Dataset entries:
◆ ◆ ◆

(* ===== verification/CanaryProps.v ===== *)
(** * The canary matrix: theorems

    Over any number of runs, of any authorizations, on a host that answers and
    fails as it likes: the budget, what a closed state and a passed fence mean, and
    what a run that returns has done. *)

From stdpp Require Import gmap strings.
From S2P Require Import Prelude Datetime PyValue PyText Json Digest Jcs Signatures Allocation CanaryBoundary RunnerBoundary Observability GitHubAdapter CanaryState CanaryRuntime.
#[local] Open Scope Z_scope.

(** ** Books

    What a run keeps on disk but for the sentinel, and the trace of what it did. *)

Record Books := {
  bk_states : gmap string dict;
  bk_budget : option dict;
  bk_proofs : gmap (string * string) dict;
  bk_trace : list canary_event;
}.
Definition set_state (n : string) (d : dict) (b : Books) : Books :=
  {| bk_states := <[n := d]> (bk_states b); bk_budget := bk_budget b; bk_proofs := bk_proofs b; bk_trace := bk_trace b |}.
Definition set_budget (d : dict) (b : Books) : Books :=
  {| bk_states := bk_states b; bk_budget := Some d; bk_proofs := bk_proofs b; bk_trace := bk_trace b |}.
Definition set_proof (k : string * string) (d : dict) (b : Books) : Books :=
  {| bk_states := bk_states b; bk_budget := bk_budget b; bk_proofs := <[k := d]> (bk_proofs b); bk_trace := bk_trace b |}.
Definition add_event (e : canary_event) (b : Books) : Books :=
  {| bk_states := bk_states b; bk_budget := bk_budget b; bk_proofs := bk_proofs b; bk_trace := bk_trace b ++ [e] |}.

Section specs.
Context {G : Type} {Disk : CanaryDisk G}.
#[local] Abbreviation World := (CanaryWorld G).

Definition books (w : World) : Books :=
  {| bk_states := cw_states w; bk_budget := cw_budget w; bk_proofs := cw_proofs w; bk_trace := cw_trace w |}.
Definition same_books : relation World := λ w w', books w' = books w.
#[export] Instance same_books_preorder : PreOrder same_books.
Proof. split; [by intros w|]. intros w1 w2 w3 H1 H2. unfold same_books in *. by rewrite H2, H1. Qed.

(** [spec P m Q E]: from books where [P] holds, [m] returns with [Q] or raises with
    [E]. *)
Definition spec {A} (P : Books → Prop) (m : M World A) (Q : A → Books → Prop) (E : Books → Prop) : Prop :=
  ∀ w, P (books w) → match m w with (Ok a, w') => Q a (books w') | (Raise _, w') => E (books w') end.

Lemma spec_conseq {A} (P P' : Books → Prop) (m : M World A) (Q Q' : A → Books → Prop) (E E' : Books → Prop) :
  spec P' m Q' E' → (∀ b, P b → P' b) → (∀ a b, Q' a b → Q a b) → (∀ b, E' b → E b) → spec P m Q E.
Proof. intros H HP HQ HE w Hw. specialize (H w (HP _ Hw)). destruct (m w) as [[a|e] w']; auto. Qed.
Lemma spec_bind {A B} P (m : M World A) (k : A → M World B) R Q E : spec P m R E → (∀ a, spec (R a) (k a) Q E) → spec P (m ≫= k) Q E.
Proof.
  intros Hm Hk w Hw. specialize (Hm w Hw). unfold mbind, M_bind. destruct (m w) as [[a|e] w']; [|done]. by apply (Hk a w').
Qed.
Lemma spec_quiet {A} P (m : M World A) : moves same_books m → spec P m (λ _, P) P.
Proof. intros Hm w Hw. specialize (Hm w). unfold same_books in Hm. destruct (m w) as [[a|e] w']; cbn in Hm; by rewrite Hm. Qed.
Lemma spec_ret {A} (P : Books → Prop) (a : A) (Q : A → Books → Prop) E : (∀ b, P b → Q a b) → spec P (mret a) Q E.
Proof. intros H w Hw. by apply H. Qed.
Lemma spec_pure {A} P (H : Prop) (m : M World A) Q E : (H → spec P m Q E) → spec (λ b, P b ∧ H) m Q E.
Proof. intros Hs w [Hw Hh]. by apply Hs. Qed.
Lemma spec_raise {A} (P : Books → Prop) c msg (Q : A → Books → Prop) (E : Books → Prop) : (∀ b, P b → E b) → spec P (raise (A := A) c msg) Q E.
Proof. intros H w Hw. by apply H. Qed.
Lemma spec_raise_if (P E : Books → Prop) b c msg : (∀ b, P b → E b) → spec P (raise_if b c msg) (λ _ k, P k ∧ b = false) E.
Proof. intros H w Hw. destruct b; cbn; [by apply H|done]. Qed.
Lemma spec_lift {A} (P E : Books → Prop) (r : result A) : (∀ b, P b → E b) → spec P (lift r) (λ a b, P b ∧ r = Ok a) E.
Proof. intros H w Hw. destruct r; cbn; [done|by apply H]. Qed.
(** A file is replaced, or not, or is and the write fails all the same. *)
Lemma spec_atomic (P P' E : Books → Prop) (replace : World → World) :
  (∀ w, P (books w) → P' (books (replace w))) → (∀ b, P b → E b) → (∀ b, P' b → E b) → spec P (_atomic_json replace) (λ _, P') E.
Proof.
  intros Hr HE HE' w Hw. unfold _atomic_json, ask_host, mbind, M_bind. destruct (disk_write (cw_outside w)) as [o g]. destruct o; cbn.
  - by apply (Hr {| cw_outside := g |}).
  - by apply HE.
  - apply HE'. by apply (Hr {| cw_outside := g |}).
Qed.
Lemma spec_record (P Q E : Books → Prop) e : (∀ b, P b → Q (add_event e b)) → spec P (record_event e) (λ _, Q) E.
Proof. intros H w Hw. by apply (H _ Hw). Qed.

◆ ◆ ◆

Lines containing the word "Import" are to be pulled from the records and copied.

:: Answer section ::
From stdpp Require Import gmap strings.
From S2P Require Import Prelude Datetime PyValue PyText Json Digest Jcs Signatures Allocation CanaryBoundary RunnerBoundary Observability GitHubAdapter CanaryState CanaryRuntime.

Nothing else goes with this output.